AgentConfig.mcps is a breaking field type change (Vec<String>Vec<McpServerConfig>). Existing configs on disk need a one-shot migration:

  1. On daemon startup, if any agent’s mcps is Vec<String> (detected via serde), look each name up in the existing mcps.toml (or whatever Storage held the global registry), inline the McpServerConfig, and rewrite the agent’s TOML.
  2. After every agent has been migrated, delete the global mcps.toml.

The migration runs once. After the first startup on the new code, configs are uniformly the new shape; the migration code path is dead and gets removed in a follow-up cleanup commit.

Storage::list_mcps / upsert_mcp / delete_mcp are removed from the trait. Implementations — FsStorage, MemStorage — drop the corresponding files/fields. The protocol RPCs ListMcps / UpsertMcp / DeleteMcp stay on the wire; their handlers are rewritten to operate on agent configs.

AgentScope.mcps (RFC 0082) is removed. The scoping struct still gates tools and skills; MCP scoping is now intrinsic to the agent’s declaration.

Alternatives considered

Keep the global registry, add per-agent overrides. Allow AgentConfig.mcps to carry inline overrides on top of name references. Rejected because it doubles the configuration surface — every consumer has to handle “which wins, the override or the registry?” — without solving forkability. Forking an agent still depends on the destination daemon having the right names registered.

SecretResolver trait in this repo. Earlier draft. Cut because the daemon can stay secret-unaware: cloud handles canonical-vs-resolved at its control plane and only writes resolved configs into the daemon. Adding a trait here for a default that just reads env vars is complexity for a problem we don’t have.

Generic on Daemon for the resolver. Even if a resolver lived in this repo, adding a second type parameter to Daemon<P> compounds complexity per the no-generics-for-future-use rule. Not worth it for a hypothetical hook.

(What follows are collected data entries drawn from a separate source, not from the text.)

Lemma append_connect ci rb :
  connect_info_ok ci ->
  (let? rb := mqtt_output_append_fixed_header MQTT_MSG_TYPE_CONNECT 0 0 0
      (Z.of_nat (length (connect_body ci))) rb in
   let rb := mqtt_output_append_string str_MQTT 4 rb in
   let rb := mqtt_output_append_u8 4 rb in
   let rb := mqtt_output_append_u8 (will_flags ci + 2) rb in
   let rb := mqtt_output_append_u16 (ci_keep_alive ci) rb in
   let rb := mqtt_output_append_string (ci_client_id ci) (Z.of_nat (length (ci_client_id ci))) rb in
   Some (match ci_will ci with
         | Some (wt, wm) => mqtt_output_append_string wm (Z.of_nat (length wm))
             (mqtt_output_append_string wt (Z.of_nat (length wt)) rb)
         | None => rb end)) = Some (mqtt_output_append_buf (connect_packet ci) rb).
Proof.
  intros [[_ Hl] _ Hw]. rewrite append_fixed_header_buf.
  2: { rewrite length_connect_body. unfold is_u. destruct (ci_will ci) as [[wt wm]|] eqn:E; [|lia].
       destruct (Hw wt wm eq_refl) as (_ & _ & H3 & H4). lia. }
  change 4 with (Z.of_nat (length str_MQTT)) at 1. rewrite connect_packet_body, <- !append_buf_app.
  rewrite !append_topic. f_equal. unfold connect_body. rewrite <- !append_buf_app.
  destruct (ci_will ci) as [[wt wm]|]; rewrite ?append_topic, <- ?append_buf_app; done.
Qed.

(** The result code of a connect attempt. *)
Definition connect_result (ci : mqtt_connect_client_info_t) (t : T) : Z :=
  if 256 <? Z.of_nat (length (connect_packet ci)) then ERR_MEM
  else
    let '(ok, t) := tcp_new t in
    if negb ok then ERR_MEM
    else
      let '(err, t) := tcp_bind t in
      if negb (err =? ERR_OK) then err else fst (tcp_connect t).
(** What follows a copy that leaves [rem] bytes of the message and [space] bytes
    of the buffer; [len] bytes after the header are in the buffer. *)
Definition body_next (fh len rem space : Z) s : option (mstate T * Z * Z + Z * mstate T) :=
  if (rem =? 0) || (space =? 0) then
    let? (res, st) := mqtt_message_received fh len rem s in
    if negb (res =? MQTT_CONNECT_ACCEPTED) then Some (inr (res, st))
    else if rem =? 0 then Some (inl (on_client (fun c => set_rx 0 (rx_buffer c) c) st, 0, 0))
    else Some (inl (st, rem, fh))
  else Some (inl (s, rem, fh)).

Definition cpy_len (p : list Z) (rem fh : Z) s : Z :=
  Z.min (Z.min (Z.of_nat (length p)) rem) (128 - cpy_start fh s).

Lemma cpy_start_range fh s : 0 <= fh <= 6 -> fh <= cpy_start fh s < 128.
Proof.
  intros Hf. unfold cpy_start. pose proof (Z.mod_pos_bound (msg_idx (client s) - fh) (128 - fh)). lia.
Qed.

Lemma body_step_eq p rem fh s :
  length (rx_buffer (client s)) = 128%nat -> 0 <= fh <= 6 -> fh <= msg_idx (client s) ->
  msg_idx (client s) + Z.of_nat (length p) < 2 ^ 32 -> Z.of_nat (length p) < 65536 -> is_u 32 rem ->
  let c := cpy_len p rem fh s in
  body_step p rem fh s =
    match body_next fh (cpy_start fh s + c - fh) (rem - c) (128 - cpy_start fh s - c)
            (copy_in fh (take (Z.to_nat c) p) s) with
    | Some (inl (st, rem, fh)) => Some (inl (st, c, rem, fh))
    | Some (inr r) => Some (inr r)
    | None => None
    end.
Proof.
  intros Hl Hf Hi Hlt Hp Hrem c. unfold body_step, parse_body, is_u in *.
  cbn [in_offset msg_rem_len fixed_hdr_idx hdr_b].
  pose proof (cpy_start_range fh s Hf) as Hst.
  rewrite (u32_small (_ - _)) by lia. change MQTT_VAR_HEADER_BUFFER_LEN with 128.
  change ((msg_idx (client s) - fh) mod (128 - fh) + fh) with (cpy_start fh s).
  rewrite (u16_small (cpy_start fh s)), Z.sub_0_r, (u16_small (Z.of_nat (length p))) by lia.
  rewrite (u16_small (Z.min _ _)), (u16_small (128 - _)) by lia.
  assert ((if 128 - cpy_start fh s <? Z.min (Z.of_nat (length p)) rem then 128 - cpy_start fh s
           else Z.min (Z.of_nat (length p)) rem) = c) as ->
    by (unfold c, cpy_len; destruct (Z.ltb_spec (128 - cpy_start fh s) (Z.min (Z.of_nat (length p)) rem)); lia).
  assert (0 <= c <= Z.of_nat (length p) /\ c <= rem /\ c <= 128 - cpy_start fh s) as Hc
    by (unfold c, cpy_len; lia).
  unfold rx_slice. destruct (Z.leb_spec 0 (cpy_start fh s)); [|lia]. destruct (Z.leb_spec 0 c); [|lia].
  destruct (Z.leb_spec (cpy_start fh s + c) (Z.of_nat (length (rx_buffer (client s))))); [|lia]. cbn [andb].
  rewrite Z.add_0_l, (u32_small (_ + c)), (u32_small (rem - c)), (u16_small c), (u16_small (_ + c - fh)) by lia.
  change (drop (Z.to_nat 0) p) with p.
  assert (on_client (fun c0 => set_rx (msg_idx (client s) + c)
    (list_inserts (Z.to_nat (cpy_start fh s)) (take (Z.to_nat c) p) (rx_buffer c0)) c0) s
    = copy_in fh (take (Z.to_nat c) p) s) as ->.
  { unfold copy_in, on_client. rewrite length_take_le by lia. by rewrite Z2Nat.id by lia. }
  unfold body_next. replace (c =? 128 - cpy_start fh s) with (128 - cpy_start fh s - c =? 0)
    by (destruct (Z.eqb_spec (128 - cpy_start fh s - c) 0), (Z.eqb_spec c (128 - cpy_start fh s)); lia).
  destruct ((rem - c =? 0) || (128 - cpy_start fh s - c =? 0)); [|done].
  destruct (mqtt_message_received _ _ _ _) as [[res st]|]; [|done].
  destruct (negb (res =? MQTT_CONNECT_ACCEPTED)); [done|].
  by destruct (Z.eqb_spec (rem - c) 0) as [->|].
Qed.
Lemma read_header n p b b0 cs e s :
  length (rx_buffer (client s)) = 128%nat -> msg_idx (client s) = 0 ->
  Forall continued cs -> ~ continued e -> (length cs <= 3)%nat -> 0 < len_of 0 (cs ++ [e]) ->
  Z.of_nat (length p) < 65000 ->
  let h := b0 :: cs ++ [e] in
  exists s', stored s' h /\ msg_idx (client s') = Z.of_nat (length h) /\ rx_only s s' /\
    ploop (length h + n) (h ++ p) 0 0 b s =
    ploop n p (len_of 0 (cs ++ [e])) (Z.of_nat (length h)) e s'.
Proof.
  intros Hl Hi Hc He Hcs Hpos Hp h.
  destruct (read_prefix (S n) (e :: p) (b0 :: cs) [] b s) as (b' & s1 & H1 & H2 & H3 & H4 & H5).
  { split; [done|]. split; [done|cbn; lia]. } { done. } { apply last_is_nil. } { done. }
  { cbn [app length]. lia. } { cbn [length]. lia. }
  cbn [app] in *. exists (store_byte e s1).
  assert (stored (store_byte e s1) h) as Hst.
  { unfold h. rewrite app_comm_cons. apply stored_snoc; [done|done|cbn [length]; lia]. }
  assert (msg_idx (client (store_byte e s1)) = Z.of_nat (length h)) as Hm.
  { unfold store_byte, h. mcbn. rewrite H3. cbn [length]. rewrite length_app. cbn [length]. lia. }
  split; [done|]. split; [done|].
  split; [eapply rx_only_trans; [done|apply store_byte_rx_only]|].
  replace (length h + n)%nat with (length (b0 :: cs) + S n)%nat
    by (unfold h; cbn [length]; rewrite length_app; cbn [length]; lia).
  replace (h ++ p) with (b0 :: cs ++ e :: p) by (unfold h; cbn [app]; by rewrite <- app_assoc).
  etransitivity; [exact H5|]. rewrite ploop_header by (done || lia).
  rewrite header_read_eq by (cbn [length]; lia). cbv zeta. rewrite (not_continued e He).
  cbn [length Nat.leb andb app tail]. destruct (Z.eqb_spec (len_of 0 (cs ++ [e])) 0); [lia|].
  assert (Z.of_nat (length h) = Z.of_nat (S (length cs)) + 1) as Elen
    by (unfold h; cbn [length]; rewrite length_app; cbn [length]; lia).
  pose proof (len_of_range 0 (cs ++ [e])) as Hr. unfold is_u in Hr.
  rewrite Hm, <- Elen, u32_small by lia. f_equal. lia.
Qed.

(** ** The whole packet *)

Lemma publish_header_byte retain :
  MQTT_CTL_PACKET_TYPE (header_byte MQTT_MSG_TYPE_PUBLISH 0 0 retain) = MQTT_MSG_TYPE_PUBLISH /\
  MQTT_CTL_PACKET_QOS (header_byte MQTT_MSG_TYPE_PUBLISH 0 0 retain) = 0.
Proof.
  unfold header_byte. pose proof (land_ones_le retain 1 ltac:(lia)) as Hr.
  change (Z.ones 1) with 1 in Hr. change (2 ^ 1) with 2 in Hr.
  assert (Z.land retain 1 = 0 \/ Z.land retain 1 = 1) as [-> | ->] by lia; done.
Qed.

(** The first fragment holds the topic and some of the payload. *)
Lemma first_chunk fh topic payload :
  2 <= fh <= 6 -> fh + 3 + Z.of_nat (length topic) <= 128 -> payload <> [] ->
  exists x pay rest, chunk fh (utf8 topic ++ payload) = utf8 topic ++ x :: pay /\
    payload = (x :: pay) ++ rest /\
    drop (length (chunk fh (utf8 topic ++ payload))) (utf8 topic ++ payload) = rest /\
    (length pay <= 126)%nat.
Proof.
  intros Hf Ht Hne. set (k := (Z.to_nat (128 - fh) - length (utf8 topic))%nat).
  assert (length (utf8 topic) = 2 + length topic)%nat as Hu by (unfold utf8, be16; rewrite length_app; done).
  assert (chunk fh (utf8 topic ++ payload) = utf8 topic ++ take k payload) as Hc.
  { unfold chunk. rewrite take_app. rewrite take_ge by lia. done. }
  assert (0 < k <= 126)%nat as Hk by (unfold k; lia). clearbody k.
  rewrite Hc. destruct payload as [|x payload]; [done|]. destruct k as [|k]; [lia|].
  exists x, (take k payload), (drop k payload). cbn [take]. split; [done|].
  split; [cbn [app]; by rewrite take_drop|]. split; [|rewrite length_take; lia].
  rewrite length_app, drop_app_add. cbn [length]. rewrite length_take. cbn [drop].
  destruct (Nat.min_spec k (length payload)) as [[? ->]|[? ->]]; [done|]. by rewrite !drop_ge by lia.
Qed.

Lemma received_trans s s1 s2 s' evs1 evs2 i :
  rx_only s s1 -> length (rx_buffer (client s1)) = length (rx_buffer (client s)) ->
  (exists j l, client s2 = set_inpub_pkt_id i (set_rx j l (client s1))) -> tcp s2 = tcp s1 ->
  length (rx_buffer (client s2)) = length (rx_buffer (client s1)) ->
  log s2 = log s1 ++ evs1 -> received s2 evs2 s' -> received s (evs1 ++ evs2) s'.
Proof.
  intros (j0 & l0 & ->) Hl (j & l & Hc) Ht Hl2 Hlog (H1 & H2 & H3 & H4 & i2 & l2 & H5).
  split; [by rewrite H1, Ht|]. split; [rewrite H2, Hlog; mcbn; by rewrite <- app_assoc|].
  split; [done|]. split; [congruence|]. exists i2, l2. rewrite H5, Hc. done.
Qed.

Lemma deliver_first n s b0 cs e topic payload :
  at_start s b0 cs e (utf8 topic ++ payload) -> msg_idx (client s) = Z.of_nat (length (b0 :: cs ++ [e])) ->
  pub_cb (client s) = true -> data_cb (client s) = true ->
  MQTT_CTL_PACKET_TYPE b0 = MQTT_MSG_TYPE_PUBLISH -> MQTT_CTL_PACKET_QOS b0 = 0 ->
  (length cs <= 2)%nat -> Z.of_nat (length topic) <= 121 -> payload <> [] ->
  let fh := Z.of_nat (length (b0 :: cs ++ [e])) in
  let p := utf8 topic ++ payload in
  exists x pay rest s2, payload = (x :: pay) ++ rest /\
    ploop (S n) p (Z.of_nat (length p)) fh e s =
      (if (length rest =? 0)%nat then Some (Some (MQTT_CONNECT_ACCEPTED, reset_rx s2))
       else ploop n rest (Z.of_nat (length rest)) fh e s2) /\
    ((0 < length rest)%nat -> at_start s2 b0 cs e rest /\ 128 <= msg_idx (client s2)) /\
    client s2 = set_inpub_pkt_id 0 (client (copy_in fh (chunk fh p) s)) /\ tcp s2 = tcp s /\
    log s2 = log s ++ [EvPubCb (topic ++ [0]) (Z.of_nat (length payload));
      EvDataCb (x :: pay) (if Z.of_nat (length rest) =? 0 then MQTT_DATA_FLAG_LAST else 0)].
Proof.
  intros Has Hidx Hpub Hdata Ht Hq Hcs Htl Hne fh p. fold p in Has. fold fh in Hidx.
  assert (2 <= fh <= 4) as Hf by (unfold fh; cbn [length]; rewrite length_app; cbn [length]; lia).
  destruct (first_chunk fh topic payload ltac:(lia) ltac:(lia) Hne) as (x & pay & rest & Ec & Ep & Er & Hpay).
  fold p in Ec, Er. destruct (chunk_buffer s b0 cs e p Has) as (tl & Hbuf). fold fh in Hbuf.
  rewrite Ec, <- app_assoc in Hbuf. pose proof (as_short _ _ _ _ _ Has) as [Hs31 Hs16].
  assert (Z.of_nat (length payload) = Z.of_nat (length (x :: pay)) + Z.of_nat (length rest)) as Hlp
    by (rewrite Ep, length_app; lia).
  assert (length p = 2 + length topic + length payload)%nat as Hlenp
    by (unfold p, utf8, be16; rewrite !length_app; done).
  assert (Z.of_nat (length (chunk fh p)) = 2 + Z.of_nat (length topic) + Z.of_nat (length (x :: pay))) as Hd
    by (rewrite Ec; unfold utf8, be16; rewrite !length_app; cbn [length]; lia).
  destruct (publish_first (copy_in fh (chunk fh p) s) b0 (cs ++ [e]) topic x pay tl fh
    (Z.of_nat (length rest))) as (c' & E1 & Hc'); [by rewrite Ec|done|done| |done|done|lia|cbn [length] in *; lia|].
  { unfold copy_in. mcbn. unfold chunk. rewrite length_take. lia. }
  rewrite <- Hd in E1. replace (Z.of_nat (length rest) + Z.of_nat (length (x :: pay)))
    with (Z.of_nat (length payload)) in E1 by lia.
  apply (message_publish b0 (cs ++ [e] ++ utf8 topic ++ (x :: pay) ++ tl)) in E1;
    [|by rewrite Ec, Hbuf; cbn [app]; rewrite <- app_assoc|done].
  rewrite <- Er in E1 at 1. 
  destruct (chunk_step n s b0 cs e p _ Has ltac:(by destruct topic) E1) as [E Hnext].
  fold fh in E, Hnext. rewrite Er in E, Hnext.
  exists x, pay, rest. eexists. split; [done|]. split; [exact E|]. split; [exact Hnext|]. done.
Qed.

Lemma deliver_body n s b0 cs e topic payload :
  at_start s b0 cs e (utf8 topic ++ payload) -> msg_idx (client s) = Z.of_nat (length (b0 :: cs ++ [e])) ->
  pub_cb (client s) = true -> data_cb (client s) = true ->
  MQTT_CTL_PACKET_TYPE b0 = MQTT_MSG_TYPE_PUBLISH -> MQTT_CTL_PACKET_QOS b0 = 0 ->
  (length cs <= 2)%nat -> Z.of_nat (length topic) <= 121 -> payload <> [] ->
  (length (utf8 topic ++ payload) <= n)%nat ->
  exists chunks lst s',
    ploop n (utf8 topic ++ payload) (Z.of_nat (length (utf8 topic ++ payload)))
      (Z.of_nat (length (b0 :: cs ++ [e]))) e s = Some (Some (MQTT_CONNECT_ACCEPTED, s')) /\
    concat chunks ++ lst = payload /\
    received s (EvPubCb (topic ++ [0]) (Z.of_nat (length payload)) :: fragments chunks lst) s'.
Proof.
  intros Has Hidx Hpub Hdata Ht Hq Hcs Htl Hne Hn. destruct n as [|n].
  { unfold utf8, be16 in Hn. rewrite !length_app in Hn. cbn in Hn. lia. }
  destruct (deliver_first n s b0 cs e topic payload) as (x & pay & rest & s2 & Ep & -> & Hnext & Hc & Ht2 & Hlog);
    try done.
  set (fh := Z.of_nat (length (b0 :: cs ++ [e]))) in *. set (p := utf8 topic ++ payload) in *.
  assert (length (rx_buffer (client s2)) = length (rx_buffer (client s))) as Hl
    by (rewrite Hc; unfold copy_in; mcbn; apply length_inserts).
  assert (exists j l, client s2 = set_inpub_pkt_id 0 (set_rx j l (client s))) as Hcl
    by (rewrite Hc; by eexists _, _).
  assert (rx_only s s) as Hrx.
  { exists (msg_idx (client s)), (rx_buffer (client s)). by destruct s as [[] ? ?]. }
  destruct (Nat.eqb_spec (length rest) 0) as [E0|E0].
  - destruct rest; [|done]. rewrite app_nil_r in Ep. exists [], payload, (reset_rx s2).
    split; [done|]. split; [done|]. destruct Hcl as (j & l & Hcl). split; [done|]. split.
    { unfold reset_rx. mcbn. by rewrite Hlog, <- Ep. }
    split; [done|]. split; [done|]. exists 0. eexists. unfold reset_rx. mcbn. rewrite Hcl. done.
  - destruct (Hnext ltac:(lia)) as [Has2 Hidx2].
    destruct (deliver_rest (length rest) n rest s2 b0 cs e) as (chunks & lst & s' & E' & Hcat & Hrec); try done.
    + unfold p, utf8, be16 in Hn. rewrite Ep, !length_app in Hn. cbn [length] in Hn. lia.
    + by intros ->.
    + destruct Hcl as (j & l & ->). done.
    + exists ((x :: pay) :: chunks), lst, s'. split; [exact E'|]. split.
      { cbn [concat]. rewrite <- app_assoc, Hcat. done. }
      apply (received_trans s s s2 s' [EvPubCb (topic ++ [0]) (Z.of_nat (length payload)); EvDataCb (x :: pay) 0]
        (fragments chunks lst) 0); try done. by rewrite Hlog, (proj2 (Z.eqb_neq _ _)) by lia.
Qed.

Package-provided MCPs as agent templates. Package install/uninstall lives in crabup, not the daemon, so this collapses. Future package-like artifacts compose at the agent level rather than at a separate MCP-registry level.

Out of scope

  • Secret resolution, vaulting, or ${VAR} interpolation. Cloud’s problem, not the daemon’s.
  • Auto-restart behavior for failed peers. Lifecycle events from PR #192 surface failures; whether a client retries is a client decision.
  • Discovery of port-file MCPs. Today McpHandler auto-connects services that drop a *.port file under ~/.crabtalk/run/. That mechanism continues to work, but discovered servers now register against a synthetic per-process “discovery agent” (or are exposed only on the daemon-internal dispatch path) — the exact shape is a follow-up.
  • Package MCPs. Package install lives in crabup; no daemon-side migration needed.